Below are records. Find each line in them that holds the word "dhcp" and copy it.

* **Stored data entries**
--- --- ---

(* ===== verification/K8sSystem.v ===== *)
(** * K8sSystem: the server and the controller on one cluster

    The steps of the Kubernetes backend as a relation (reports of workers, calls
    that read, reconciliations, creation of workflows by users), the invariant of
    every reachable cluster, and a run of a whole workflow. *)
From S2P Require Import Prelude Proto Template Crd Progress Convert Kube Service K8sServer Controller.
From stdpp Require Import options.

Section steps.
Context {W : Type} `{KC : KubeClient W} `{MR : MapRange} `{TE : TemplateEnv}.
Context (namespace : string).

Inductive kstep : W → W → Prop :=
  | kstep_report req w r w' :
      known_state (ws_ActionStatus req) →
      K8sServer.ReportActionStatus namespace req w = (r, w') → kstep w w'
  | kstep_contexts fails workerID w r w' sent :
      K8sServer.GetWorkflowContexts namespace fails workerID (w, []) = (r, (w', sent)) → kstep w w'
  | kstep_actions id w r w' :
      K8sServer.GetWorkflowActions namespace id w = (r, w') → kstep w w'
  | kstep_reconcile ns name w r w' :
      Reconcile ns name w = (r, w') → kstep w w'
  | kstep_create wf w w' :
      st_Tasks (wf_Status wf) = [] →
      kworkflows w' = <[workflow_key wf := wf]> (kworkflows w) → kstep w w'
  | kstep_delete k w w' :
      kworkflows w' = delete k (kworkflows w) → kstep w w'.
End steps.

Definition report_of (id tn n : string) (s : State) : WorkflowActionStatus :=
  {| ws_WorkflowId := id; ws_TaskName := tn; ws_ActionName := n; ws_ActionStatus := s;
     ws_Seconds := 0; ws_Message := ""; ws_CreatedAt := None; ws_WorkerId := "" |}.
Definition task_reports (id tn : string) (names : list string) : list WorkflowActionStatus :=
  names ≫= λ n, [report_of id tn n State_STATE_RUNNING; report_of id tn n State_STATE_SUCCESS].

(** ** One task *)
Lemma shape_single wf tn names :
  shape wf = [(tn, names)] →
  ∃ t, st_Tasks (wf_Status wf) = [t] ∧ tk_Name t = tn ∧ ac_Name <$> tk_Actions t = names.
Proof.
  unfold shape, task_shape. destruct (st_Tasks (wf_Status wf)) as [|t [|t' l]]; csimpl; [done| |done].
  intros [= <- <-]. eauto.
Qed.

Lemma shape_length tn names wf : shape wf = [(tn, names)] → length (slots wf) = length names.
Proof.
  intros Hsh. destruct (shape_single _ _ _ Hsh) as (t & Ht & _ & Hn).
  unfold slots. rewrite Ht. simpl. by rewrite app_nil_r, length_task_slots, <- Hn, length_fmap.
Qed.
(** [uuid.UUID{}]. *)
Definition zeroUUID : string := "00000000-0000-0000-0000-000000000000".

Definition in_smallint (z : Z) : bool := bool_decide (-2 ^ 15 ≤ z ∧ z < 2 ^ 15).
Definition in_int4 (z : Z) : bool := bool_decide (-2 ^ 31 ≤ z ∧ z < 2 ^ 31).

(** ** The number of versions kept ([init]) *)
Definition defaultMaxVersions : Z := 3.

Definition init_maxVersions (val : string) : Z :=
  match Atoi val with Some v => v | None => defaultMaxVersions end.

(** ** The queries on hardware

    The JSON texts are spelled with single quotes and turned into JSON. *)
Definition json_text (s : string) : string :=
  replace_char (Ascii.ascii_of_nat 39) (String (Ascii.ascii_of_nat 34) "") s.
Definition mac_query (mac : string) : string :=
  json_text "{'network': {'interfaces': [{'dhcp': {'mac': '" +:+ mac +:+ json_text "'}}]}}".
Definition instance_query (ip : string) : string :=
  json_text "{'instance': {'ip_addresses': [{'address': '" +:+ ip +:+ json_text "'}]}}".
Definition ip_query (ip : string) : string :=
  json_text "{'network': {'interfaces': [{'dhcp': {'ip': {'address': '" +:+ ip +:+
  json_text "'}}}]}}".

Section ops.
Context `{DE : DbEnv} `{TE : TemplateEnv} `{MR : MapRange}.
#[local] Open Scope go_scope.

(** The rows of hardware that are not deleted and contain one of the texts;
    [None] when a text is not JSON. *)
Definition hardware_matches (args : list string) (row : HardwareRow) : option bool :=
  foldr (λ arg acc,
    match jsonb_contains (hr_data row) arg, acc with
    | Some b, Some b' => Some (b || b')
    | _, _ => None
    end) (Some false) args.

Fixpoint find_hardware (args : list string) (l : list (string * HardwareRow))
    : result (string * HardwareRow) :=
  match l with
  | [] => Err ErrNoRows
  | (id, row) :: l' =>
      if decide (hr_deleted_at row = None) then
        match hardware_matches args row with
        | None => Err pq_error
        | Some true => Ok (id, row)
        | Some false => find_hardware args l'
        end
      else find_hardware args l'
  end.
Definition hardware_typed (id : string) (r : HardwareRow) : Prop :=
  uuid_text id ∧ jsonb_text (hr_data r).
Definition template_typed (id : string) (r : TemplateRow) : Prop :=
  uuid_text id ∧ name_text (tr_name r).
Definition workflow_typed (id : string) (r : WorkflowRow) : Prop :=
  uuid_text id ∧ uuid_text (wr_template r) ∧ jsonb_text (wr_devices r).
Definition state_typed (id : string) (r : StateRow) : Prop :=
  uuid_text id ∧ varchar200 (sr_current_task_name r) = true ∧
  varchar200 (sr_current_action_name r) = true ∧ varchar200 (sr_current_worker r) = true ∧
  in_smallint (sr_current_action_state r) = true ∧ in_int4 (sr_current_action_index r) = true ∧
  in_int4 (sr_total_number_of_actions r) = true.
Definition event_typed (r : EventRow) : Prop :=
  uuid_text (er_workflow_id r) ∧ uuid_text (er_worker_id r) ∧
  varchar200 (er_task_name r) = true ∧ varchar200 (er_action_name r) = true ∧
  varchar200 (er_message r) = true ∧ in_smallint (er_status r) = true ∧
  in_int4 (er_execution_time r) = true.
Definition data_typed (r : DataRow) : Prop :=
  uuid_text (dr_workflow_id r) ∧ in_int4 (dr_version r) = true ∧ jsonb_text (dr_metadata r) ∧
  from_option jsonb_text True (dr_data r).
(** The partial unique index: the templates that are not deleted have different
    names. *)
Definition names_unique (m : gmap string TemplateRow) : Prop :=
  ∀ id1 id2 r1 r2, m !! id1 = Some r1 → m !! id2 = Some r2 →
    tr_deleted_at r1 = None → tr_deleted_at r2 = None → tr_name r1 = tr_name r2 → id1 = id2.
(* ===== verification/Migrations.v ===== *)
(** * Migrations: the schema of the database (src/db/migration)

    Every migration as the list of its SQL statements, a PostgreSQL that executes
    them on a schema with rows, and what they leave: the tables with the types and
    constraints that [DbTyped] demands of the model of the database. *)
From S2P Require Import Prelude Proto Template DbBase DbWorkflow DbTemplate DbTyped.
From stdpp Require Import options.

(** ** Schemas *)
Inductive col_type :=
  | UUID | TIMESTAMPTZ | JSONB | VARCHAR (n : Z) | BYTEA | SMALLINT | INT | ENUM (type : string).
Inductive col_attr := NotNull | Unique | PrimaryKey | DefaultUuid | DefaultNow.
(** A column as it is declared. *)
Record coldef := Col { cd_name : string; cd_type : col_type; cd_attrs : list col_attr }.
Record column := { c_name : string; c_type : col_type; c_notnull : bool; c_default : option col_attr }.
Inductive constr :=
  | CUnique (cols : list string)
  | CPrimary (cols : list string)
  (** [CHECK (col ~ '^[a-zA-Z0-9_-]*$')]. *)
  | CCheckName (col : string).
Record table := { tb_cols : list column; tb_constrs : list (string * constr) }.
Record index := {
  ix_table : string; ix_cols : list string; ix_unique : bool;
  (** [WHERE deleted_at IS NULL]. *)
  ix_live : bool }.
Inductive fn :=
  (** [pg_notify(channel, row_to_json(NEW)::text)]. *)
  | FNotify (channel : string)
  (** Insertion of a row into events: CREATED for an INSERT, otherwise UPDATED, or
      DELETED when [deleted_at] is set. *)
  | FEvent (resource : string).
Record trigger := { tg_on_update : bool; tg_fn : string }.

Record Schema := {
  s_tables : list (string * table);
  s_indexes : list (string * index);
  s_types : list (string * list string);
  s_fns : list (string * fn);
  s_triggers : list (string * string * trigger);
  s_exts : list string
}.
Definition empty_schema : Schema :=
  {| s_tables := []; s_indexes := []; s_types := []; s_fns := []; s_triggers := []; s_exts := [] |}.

--- --- ---

* **Written answer**
  json_text "{'network': {'interfaces': [{'dhcp': {'mac': '" +:+ mac +:+ json_text "'}}]}}".
  json_text "{'network': {'interfaces': [{'dhcp': {'ip': {'address': '" +:+ ip +:+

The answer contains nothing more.